▸ WORK TO COMPLETE:
Whenever a line below includes the word "Inductive", copy that line.
##########
(** * generate_map.py: the region map generator

    A shallow embedding of [src/generate_map.py] and the properties of its
    three stages: the source resolver [fetch_regions_geojson], the metadata
    enricher [enrich_regions_metadata] and the pure parts of the renderer
    [build_map] (the colour policy [density_color] and the click target).

    Python values are the JSON values [requests] decodes; a [float] is an
    IEEE-754 binary64 number, taken from the Standard Library's executable
    specification [SpecFloat] at precision 53; a [dict] with [str] keys is a
    [gmap string]; an exception is a value of the error monad [result].

    The code updates the decoded collection in place. A value decoded from
    JSON is a tree, no object is reachable twice, so an update in place is
    modelled by the updated value; an exception that leaves a function
    discards what the function had updated so far, as no caller looks at the
    collection again. *)

From Stdlib Require Import ZArith String Ascii List Bool Lia.
From Stdlib Require Import Floats.SpecFloat.
From stdpp Require Import gmap strings list fin_maps.

Set Warnings "-register-all".
Local Open Scope string_scope.
Local Open Scope Z_scope.

(** ** Binary64 floats *)

Module Float.

Definition prec : Z := 53.
Definition emax : Z := 1024.

Definition float := spec_float.

Definition div : float -> float -> float := SFdiv prec emax.
Definition ltb : float -> float -> bool := SFltb.
Definition leb : float -> float -> bool := SFleb.
Definition compare : float -> float -> option comparison := SFcompare.

(** The nearest float to an integer, ties to even: the value of a Python
    integer literal used where a float is expected, and of [float(n)] when
    it does not overflow. *)
Definition of_Z (z : Z) : float := binary_normalize prec emax z 0 false.

(** An integer as an exact, unnormalised mantissa. [div] rounds the exact
    quotient of two such numbers once, whatever their size. *)
Definition exact (z : Z) : float :=
  match z with
  | Z0 => S754_zero false
  | Zpos p => S754_finite false p 0
  | Zneg p => S754_finite true p 0
  end.

(** The decimal literal [digits * 10^-places], correctly rounded, as the
    Python parser reads it: [dec 49999 3] is the literal [49.999]. *)
Definition dec (digits : Z) (places : N) : float :=
  div (exact digits) (exact (10 ^ Z.of_N places)).

Definition is_zero (x : float) : bool :=
  match x with S754_zero _ => true | _ => false end.

Definition is_nan (x : float) : bool :=
  match x with S754_nan => true | _ => false end.

Definition is_inf (x : float) : bool :=
  match x with S754_infinity _ => true | _ => false end.

(** [num / den] rounded to the nearest integer, ties to the even one. *)
Definition round_half_even (num den : Z) : Z :=
  let q := num / den in
  let r := num mod den in
  match Z.compare (2 * r) den with
  | Lt => q
  | Gt => q + 1
  | Eq => if Z.even q then q else q + 1
  end.

(** [round(x, ndigits)] for [ndigits >= 0]: CPython rounds the exact binary
    value of [x] to [ndigits] decimals, ties to even, and reads the decimal
    string back as the nearest float. Zeros, infinities and NaN round to
    themselves; the sign of a result rounded to zero is kept. *)
Definition round (x : float) (ndigits : N) : float :=
  match x with
  | S754_finite s m e =>
      let p := 10 ^ Z.of_N ndigits in
      let num := Zpos m * p * 2 ^ Z.max e 0 in
      let den := 2 ^ Z.max (- e) 0 in
      match round_half_even num den with
      | Zpos k => div (S754_finite s k 0) (exact p)
      | _ => S754_zero s
      end
  | _ => x
  end.

End Float.

Abbreviation float := Float.float.

Declare Scope float_scope.
Delimit Scope float_scope with flt.
Infix "<?" := Float.ltb : float_scope.
Infix "<=?" := Float.leb : float_scope.
Infix "/" := Float.div : float_scope.

(** ** Python values, exceptions *)

Inductive pyval :=
| PyNone
| PyBool (b : bool)
| PyInt (z : Z)
| PyFloat (f : float)
| PyStr (s : string)
| PyList (l : list pyval)
| PyDict (d : gmap string pyval).

Inductive exn_class :=
| RequestException  (* requests: connection errors, timeouts *)
| HTTPError         (* raise_for_status *)
| JSONDecodeError   (* r.json() *)
| AttributeError
| TypeError
| ValueError
| KeyError
| OverflowError
| ZeroDivisionError.

(** An exception: its class and [str(e)]. *)
Record exn := mkExn { exn_cls : exn_class; exn_str : string }.

Inductive result (A : Type) :=
| Ok (a : A)
| Raise (e : exn).
Arguments Ok {A} a.
Arguments Raise {A} e.

Definition bind {A B} (r : result A) (k : A -> result B) : result B :=
  match r with
  | Ok a => k a
  | Raise e => Raise e
  end.

Notation "x <- r ;; k" := (bind r (fun x => k))
  (at level 100, r at next level, right associativity).

(** [map_result f l]: run [f] on the elements from left to right, stop at the first
    exception. *)
Fixpoint map_result {A B} (f : A -> result B) (l : list A) : result (list B) :=
  match l with
  | [] => Ok []
  | a :: l' => b <- f a ;; bs <- map_result f l' ;; Ok (b :: bs)
  end.

(** [type(v).__name__] *)
Definition type_name (v : pyval) : string :=
  match v with
  | PyNone => "NoneType"
  | PyBool _ => "bool"
  | PyInt _ => "int"
  | PyFloat _ => "float"
  | PyStr _ => "str"
  | PyList _ => "list"
  | PyDict _ => "dict"
  end.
##########
▸ OUTPUT:
Inductive pyval :=
Inductive exn_class :=
Inductive result (A : Type) :=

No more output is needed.